Von Johanna Feckl, Poing

Seit Ende April können Fußgänger und Radler den 140 Meter langen Tunnel nutzen. Dass er so massiv ausgefallen ist, hat nach Auskunft des Bürgermeisters unter anderem statische Gründe. (Foto: Christian Endt)

Nach zwei Jahren Bauzeit und einer noch viel längeren Planungszeit ist die Gleisunterführung am S-Bahnhof in Poing endlich fertig, Ende April eröffnete Albert Hingerl (SPD), damals noch Bürgermeister, den Tunnel unterhalb. Das südliche Alt-Poing verbindet nun ein 140 Meter langer betonierter Weg mit dem neueren, nördlichen Ortsteil. Aus rein optischer Perspektive lässt sich die Unterführung aktuell folgendermaßen beschreiben: ziemlich viel Grau, ziemlich wenig Grün - zum Leidwesen einiger Poinger, die sich über das "Beton-Monstrum", wie es ein Mann nennt, nun beschweren. Ein kurzer Weg von Süden nach Norden und umgekehrt, schön und gut. Aber war dafür wirklich so viel betonierte Fläche notwendig?

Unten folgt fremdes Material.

(* ===== verification/PgOutboxProps.v ===== *)
(** The contract of the outbox: claims, stale workers, completion, atomic and
    idempotent publication, with concrete runs. *)

From S2P Require Import Prelude GoString Codec GoTime Errors Headers Message Retry Outcome.
From S2P Require Import PgText PgTextFacts PgSchema PgModel PgOutbound PgSpec PgRefine PgProps PgOutbox.

(** * Calls that do not fail *)

Section calm.
Context (e : env) (Hcalm : calm e).

Lemma wp_exec_calm {A} message (stmt : env → nat → DB → go (A * DB)) Q X db tx :
  (∀ n, match stmt e n (default db tx) with
        | Ok (a, db') => Q a (match tx with Some _ => db | None => db' end)
                           (match tx with Some _ => Some db' | None => None end)
        | Err er => X (persistence message er) db tx
        end) →
  wp e (exec message stmt) Q X db tx.
Proof.
  intros H n. specialize (H n). unfold exec. simpl. rewrite (proj2 Hcalm). unfold visible. simpl.
  destruct (stmt e n (default db tx)) as [[a db']|er]; simpl; [|done]. by destruct tx.
Qed.

Lemma wp_query_calm {A} message (q : env → nat → DB → go A) Q X db tx :
  (∀ n, match q e n (default db tx) with
        | Ok a => Q a db tx | Err er => X (persistence message er) db tx end) →
  wp e (query message q) Q X db tx.
Proof.
  intros H. apply wp_exec_calm. intros n. specialize (H n).
  destruct (q e n (default db tx)); simpl; [|done]. by destruct tx.
Qed.

Lemma wp_rows_calm message rows Q X db tx : Q rows db tx → wp e (RowsAffected message rows) Q X db tx.
Proof. intros H. by apply wp_query_calm. Qed.

Lemma wp_clock_calm s Q X db tx : (∀ now, Q now db tx) → wp e (authoritativeNow s) Q X db tx.
Proof.
  intros H. unfold authoritativeNow. destruct (st_clock s); [by apply wp_ask|by apply wp_query_calm].
Qed.

Lemma wp_others_calm Q X db tx : Q tt db tx → wp e others Q X db tx.
Proof. apply wp_others_quiet, Hcalm. Qed.

Lemma wp_commit_calm message Q X db v : Q tt v None → wp e (CommitTx message) Q X db (Some v).
Proof. intros H n. unfold CommitTx. simpl. by rewrite (proj2 Hcalm). Qed.

Lemma wp_with_tx_calm {A} message (body : M A) Q X db :
  wp e body (λ a db' _, Q a db' None) (λ er db' _, X er db' None) db (Some db) →
  wp e (with_tx message body) Q X db None.
Proof.
  intros H. apply wp_bind. intros n. unfold Begin. simpl. rewrite (proj2 Hcalm). simpl.
  by apply wp_finally.
Qed.

Lemma wp_find_calm k request ct explicit Q X db tx id d m :
  delivery_with_key k (default db tx) = Some (id, d) →
  messages (default db tx) !! d_message_id d = Some m →
  (if same_publication request ct explicit d m
   then Q (Some {| pub_MessageID := d_message_id d; pub_DeliveryID := id |}) db tx
   else ∀ er, ErrorCode (Some er) = CodeConflict → X er db tx) →
  wp e (findIdempotentPublication k request ct explicit) Q X db tx.
Proof.
  intros Hk Hm H. unfold findIdempotentPublication. apply wp_bind, wp_query_calm. intros n.
  unfold select_publication. rewrite Hk. simpl. rewrite Hm. simpl.
  destruct (same_publication request ct explicit d m); [by apply wp_mret|apply wp_lift, H; reflexivity].
Qed.
End calm.

(** * Ownership, spelled out *)

Lemma owns_delivery_true c db :
  owns_delivery c db = true ↔
  ∃ d a, deliveries db !! cd_DeliveryID c = Some d ∧ attempts db !! cd_AttemptID c = Some a ∧
    d_state d = DeliveryInFlight ∧ d_attempt_count d = cd_Attempt c ∧
    open_attempt (cd_DeliveryID c) (cd_Attempt c) a = true.
Proof.
  unfold owns_delivery. split.
  - destruct (deliveries db !! _) as [d|]; [|done]. destruct (attempts db !! _) as [a|]; [|done].
    rewrite !andb_true_iff, bool_decide_eq_true, Z.eqb_eq. intros [[Hs Hn] Ho].
    exists d, a. rewrite <-Hn at 2. done.
  - intros (d & a & -> & -> & Hs & Hn & Ho). by rewrite Hs, Hn, Z.eqb_refl, Ho.
Qed.

(** What the columns of an attempt can hold. *)
Definition representable (s : Store) (result : AttemptResult) (sendErr : option error) : bool :=
  pg_text (attempt_code result sendErr) && pg_text (errorDetail s sendErr) &&
  pg_json_header (redactedHeaders (ar_ResponseHeader result) (st_sensitiveHeaderNames s)) &&
  int4_ok (ar_StatusCode result).

(** A claim owns its delivery under any lease. *)
Lemma leased_owns c d leaseEnd now db :
  owns_delivery c db = true → deliveries db !! cd_DeliveryID c = Some d →
  owns_delivery c (set_deliveries
    (<[cd_DeliveryID c := leased (d_attempt_count d) leaseEnd now d]> (deliveries db)) db) = true.
Proof.
  intros (d' & a & Hd' & Ha & Hs & Hn & Hop)%owns_delivery_true Hd. simplify_eq.
  apply owns_delivery_true. simpl. rewrite lookup_insert_eq. by do 2 eexists.
Qed.

(** Completion does not fail when no call does. *)
Lemma CompleteDelivery_calm e s c result sendErr retry db :
  calm e → owns_delivery c db = true → representable s result sendErr = true →
  wp e (CompleteDelivery s (Some c) result sendErr retry)
    (λ _ db' _, completed e s c result sendErr retry db db') (λ _ _ _, False) db None.
Proof.
  intros Hc Ho Hrep.
  assert (wp e (CompleteDelivery s (Some c) result sendErr retry)
    (λ _ _ _, True) (λ _ _ _, False) db None) as Hok.
  { apply owns_delivery_true in Ho as (d & a0 & Hd & Ha & Hs & Hn & Hop).
    unfold representable in Hrep. unfold CompleteDelivery.
    apply wp_bind, wp_lift. simpl. apply wp_with_tx_calm; [done|].
    apply wp_bind, wp_clock_calm; [done|]. intros now. apply wp_bind, wp_ask. intros k.
    destruct (deliveryTransition _ _ _ _ _ _) as [state next].
    apply wp_bind, wp_others_calm; [done|].
    apply wp_bind, wp_exec_calm; [done|]. intros n1. unfold finish_attempt.
    match goal with |- context [reject (negb ?b) _] => assert (b = true) as -> by exact Hrep end. simpl.
    rewrite Ha, Hop. apply wp_bind, wp_rows_calm; [done|]. apply wp_bind, wp_lift. simpl.
    apply wp_bind, wp_exec_calm; [done|]. intros n2. unfold settle_delivery. simpl.
    rewrite Hd, Hs, Hn, Z.eqb_refl. simpl. apply wp_bind, wp_rows_calm; [done|].
    apply wp_bind, wp_lift. simpl. by apply wp_commit_calm. }
  intros n. pose proof (CompleteDelivery_spec e s c result sendErr retry db (proj1 Hc) n) as H.
  specialize (Hok n). by destruct (CompleteDelivery _ _ _ _ _ _ _) as [[[]|er] w].
Qed.
Lemma candidates_purged column (due : V → bool) locked limit (m : gmap K V) :
  0 ≤ limit →
  let ks := candidates column due locked limit (map_to_list m) in
  purged (λ _, due) locked limit m (filter (λ p, p.1 ∉ ks) m) (Z.of_nat (length ks)).
Proof.
  intros Hl ks.
  set (rows := sort_by (λ p q : K * V, time_rank_before (column p.1 p.2) (column q.1 q.2))
                 (filter (λ p, due p.2 = true ∧ locked p.1 = false) (map_to_list m))).
  assert (∀ p, p ∈ rows ↔ (due p.2 = true ∧ locked p.1 = false) ∧ m !! p.1 = Some p.2) as Hrows.
  { intros [k v]. unfold rows. rewrite sort_by_perm, list_elem_of_filter, elem_of_map_to_list. done. }
  assert (NoDup (map fst rows)) as Hnd.
  { apply (NoDup_fmap_fst rows).
    - intros k v1 v2 [_ H1]%Hrows [_ H2]%Hrows. simpl in *. congruence.
    - unfold rows. rewrite sort_by_perm. apply NoDup_filter, NoDup_map_to_list. }
  assert (ks = take (Z.to_nat limit) (map fst rows)) as Hks by (unfold ks, candidates; by rewrite firstn_map).
  assert (∀ k, k ∈ ks → ∃ v, m !! k = Some v ∧ due v = true ∧ locked k = false) as Hin.
  { intros k Hk. rewrite Hks in Hk. apply elem_of_take in Hk as (i & Hi & _).
    apply list_elem_of_lookup_2, list_elem_of_fmap in Hi as ([k' v] & -> & Hr).
    apply Hrows in Hr as [[? ?] ?]. by exists v. }
  assert (NoDup ks) as Hnd'.
  { rewrite Hks. rewrite <-(take_drop (Z.to_nat limit) (map fst rows)) in Hnd.
    by apply NoDup_app in Hnd as [? _]. }
  constructor.
  - by intros k v [? _]%map_lookup_filter_Some.
  - intros k v Hm [Hn|Hn]%map_lookup_filter_None; [congruence|].
    assert (k ∈ ks) as Hk by (apply dec_stable; intros Hc; by apply (Hn v Hm)).
    destruct (Hin k Hk) as (v' & Hv' & ? & ?). by simplify_eq.
  - rewrite <-(size_filter_not_in ks m); [lia|done|]. intros k (v & ? & _)%Hin. by eexists.
  - split; [lia|]. rewrite Hks, length_take. lia.
  - intros k v Hlt [Hm Hnk]%map_lookup_filter_Some Hd. simpl in Hnk.
    destruct (locked k) eqn:El; [done|]. exfalso. apply Hnk.
    rewrite Hks in *. rewrite length_take in Hlt. rewrite take_ge by lia.
    apply list_elem_of_fmap. exists (k, v). split; [done|]. by apply Hrows.
Qed.
End purge.

(** * The pass *)

(** The rows of a category; none when its retention is zero. *)
Definition when_retained {B} (retention : duration) (due : B → bool) (b : B) : bool :=
  (0 <? retention) && due b.

(** The state is one of [states] and was reached before [cutoff]. *)
Definition ended_before {T} `{EqDecision T} (states : list T) (cutoff : time) (state : T) (at_ : option time) : bool :=
  bool_decide (state ∈ states) && match at_ with Some t => t <? cutoff | None => false end.
Definition delivery_ended states cutoff d := ended_before states cutoff (d_state d) (d_completed_at d).
Definition receipt_ended states cutoff r := ended_before states cutoff (r_state r) (r_processed_at r).

(** The attempts left are those of the deliveries left. *)
Definition attempts_follow (db db' : DB) : Prop :=
  ∀ aid a, attempts db' !! aid = Some a ↔
    attempts db !! aid = Some a ∧ is_Some (deliveries db' !! a_delivery_id a).

(** What a pass under the normalised policy [p] does. *)
Definition cleaned (e : env) (p : RetentionPolicy) (db db' : DB) (res : CleanupResult) : Prop :=
  ∃ now n1 n2 n3 n4 D,
    let cutoff retention := en_timestamptz e (Add now (- retention)) in
    purged (λ _, when_retained (rp_DeliveredRetention p)
            (delivery_ended [DeliveryDelivered] (cutoff (rp_DeliveredRetention p))))
      (en_delivery_locked e n1) (rp_BatchSize p) (deliveries db) D (cl_DeliveredDeliveries res) ∧
    purged (λ _, when_retained (rp_FailedDeliveryRetention p)
            (delivery_ended [DeliveryPermanentFailure; DeliveryDisabled; DeliveryExhausted]
               (cutoff (rp_FailedDeliveryRetention p))))
      (en_delivery_locked e n2) (rp_BatchSize p) D (deliveries db') (cl_FailedDeliveries res) ∧
    purged (λ _, when_retained (rp_ReceiptRetention p)
            (receipt_ended [ReceiptProcessed; ReceiptFailed; ReceiptExhausted] (cutoff (rp_ReceiptRetention p))))
      (en_receipt_locked e n3) (rp_BatchSize p) (receipts db) (receipts db') (cl_Receipts res) ∧
    purged (λ _, when_retained (rp_OrphanMessageRetention p)
                   (λ m, mr_created_at m <? cutoff (rp_OrphanMessageRetention p)))
      (λ id, en_message_locked e n4 id || negb (unreferenced db' id)) (rp_BatchSize p)
      (messages db) (messages db') (cl_OrphanMessages res) ∧
    attempts_follow db db'.

Section pass.
Context (e : env).

Lemma purged_mono {K V} `{Countable K} (due due' : K → V → bool) locked limit m m' n :
  (∀ k v, due k v = due' k v) → purged due locked limit m m' n → purged due' locked limit m m' n.
Proof.
  intros Hd [P1 P2 P3 P4 P5]. constructor; [done| |done|done|]; intros k v.
  - rewrite <-Hd. apply P2.
  - rewrite <-Hd. apply P5.
Qed.

Lemma purged_retained {K V} `{Countable K} retention (due : V → bool) locked limit (m m' : gmap K V) n :
  0 < retention → purged (λ _, due) locked limit m m' n →
  purged (λ _, when_retained retention due) locked limit m m' n.
Proof.
  intros Hr. apply purged_mono. intros _ v. unfold when_retained. by rewrite (proj2 (Z.ltb_lt _ _) Hr).
Qed.

Lemma purged_skipped {K V} `{Countable K} retention (due : V → bool) locked limit (m : gmap K V) :
  retention ≤ 0 → 0 ≤ limit → purged (λ _, when_retained retention due) locked limit m m 0.
Proof.
  intros Hr Hl. apply purged_none; [done|]. intros _ v. unfold when_retained.
  by rewrite (proj2 (Z.ltb_ge _ _) Hr).
Qed.

(** The tests of the statements, as states and times. *)
Lemma delivered_due_ended cutoff d : delivered_due cutoff d = delivery_ended [DeliveryDelivered] cutoff d.
Proof. unfold delivered_due, delivery_ended, ended_before. by destruct (d_state d). Qed.

Lemma failed_due_ended cutoff d :
  failed_due cutoff d =
    delivery_ended [DeliveryPermanentFailure; DeliveryDisabled; DeliveryExhausted] cutoff d.
Proof. unfold failed_due, delivery_ended, ended_before. by destruct (d_state d). Qed.

Lemma receipt_purge_due_ended cutoff r :
  receipt_purge_due cutoff r = receipt_ended [ReceiptProcessed; ReceiptFailed; ReceiptExhausted] cutoff r.
Proof. unfold receipt_purge_due, receipt_ended, ended_before. by destruct (r_state r). Qed.

Lemma purged_as {K V} `{Countable K} retention (due due' : V → bool) locked limit (m m' : gmap K V) n :
  (∀ v, due v = due' v) → purged (λ _, when_retained retention due) locked limit m m' n →
  purged (λ _, when_retained retention due') locked limit m m' n.
Proof. intros Hd. apply purged_mono. intros _ v. unfold when_retained. by rewrite Hd. Qed.

Lemma attempts_follow_refl db : db_wf db → attempts_follow db db.
Proof. intros Hwf aid a. split; [|by intros []]. intros Ha. split; [done|]. by eapply wf_attempt. Qed.

Lemma attempts_follow_trans db db' ids :
  attempts_follow db db' → attempts_follow db (remove_deliveries ids db').
Proof.
  intros Hf aid a. simpl. rewrite map_lookup_filter_Some, (Hf aid a). simpl. unfold is_Some.
  setoid_rewrite map_lookup_filter_Some. simpl. naive_solver.
Qed.

(** One category: skipped, or its statement. *)
Lemma wp_category retention message now purge (Q : Z → DB → option DB → Prop) X db v :
  (∀ er tx, X er db tx) → (retention ≤ 0 → Q 0 db (Some v)) →
  (0 < retention → ∀ n a v', purge (en_timestamptz e) (Add now (- retention)) e n v = Ok (a, v') →
     Q a db (Some v')) →
  wp e (category retention message now purge) Q X db (Some v).
Proof.
  intros HX H0 H1. unfold category. destruct (Z.ltb_spec 0 retention); [|by apply wp_mret, H0].
  apply wp_bind, wp_exec; [done|]. intros n a v' Hp. simpl in *. split; [|done].
  apply wp_RowsAffected; [done|]. by eapply H1.
Qed.

Lemma normalized_batch policy p : normalizeRetentionPolicy policy = Ok p → 0 ≤ rp_BatchSize p.
Proof.
  unfold normalizeRetentionPolicy, defaultCleanupBatchSize. intros H. go_inv. simpl.
  rewrite !Z.ltb_ge in *. destruct (Z.eqb_spec (rp_BatchSize policy) 0); lia.
Qed.

(** The three kinds of statements of a pass, from the transaction's view [v]. *)
Definition same_db {B} (db : DB) (Q : B → DB → Prop) : B → DB → option DB → Prop :=
  λ b db' tx, db' = db ∧ ∃ v', tx = Some v' ∧ Q b v'.

Lemma deliveries_stage retention message now (due : time → Delivery → bool) size db v :
  0 ≤ size →
  wp e (category retention message now (λ ts cutoff, purge_deliveries (due (ts cutoff)) size))
    (same_db db (λ n v', ∃ k,
       purged (λ _, when_retained retention (due (en_timestamptz e (Add now (- retention)))))
         (en_delivery_locked e k) size (deliveries v) (deliveries v') n ∧
       (v' = v ∨ ∃ ids, v' = remove_deliveries ids v)))
    (λ _ db' _, db' = db) db (Some v).
Proof.
  intros Hs. apply wp_category; [done|..].
  - intros Hr. split; [done|]. exists v. split; [done|]. exists O. split; [by apply purged_skipped|by left].
  - intros Hr k n v' [= <- <-]. split; [done|]. eexists. split; [done|]. exists k.
    split; [|right; by eexists]. apply purged_retained; [done|]. simpl. by apply candidates_purged.
Qed.

Lemma receipts_stage retention message now size db v :
  0 ≤ size →
  wp e (category retention message now (λ ts cutoff, purge_receipts (receipt_purge_due (ts cutoff)) size))
    (same_db db (λ n v', ∃ k,
       purged (λ _, when_retained retention (receipt_purge_due (en_timestamptz e (Add now (- retention)))))
         (en_receipt_locked e k) size (receipts v) (receipts v') n ∧
       v' = set_receipts (receipts v') v))
    (λ _ db' _, db' = db) db (Some v).
Proof.
  intros Hs. apply wp_category; [done|..].
  - intros Hr. split; [done|]. exists v. split; [done|]. exists O. split; [by apply purged_skipped|].
    by destruct v.
  - intros Hr k n v' [= <- <-]. split; [done|]. eexists. split; [done|]. exists k.
    split; [|done]. apply purged_retained; [done|]. simpl. by apply candidates_purged.
Qed.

"Ja", sagt Bürgermeister Thomas Stark (parteilos) auf Nachfrage. Technisch sei das Bauvorhaben in der vorliegenden Form erforderlich und auch gewünscht gewesen. Vor seinem Job als Rathauschef war Stark Geschäftsleiter der Gemeinde, langjähriger Referent und Leiter des Bürgermeisteramts sowie Leiter des Bauamtes; er hat also von Beginn an die Entstehungsgeschichte der Fußgänger- und Radlerunterführung miterlebt - und die gleicht mittlerweile einer Odyssee.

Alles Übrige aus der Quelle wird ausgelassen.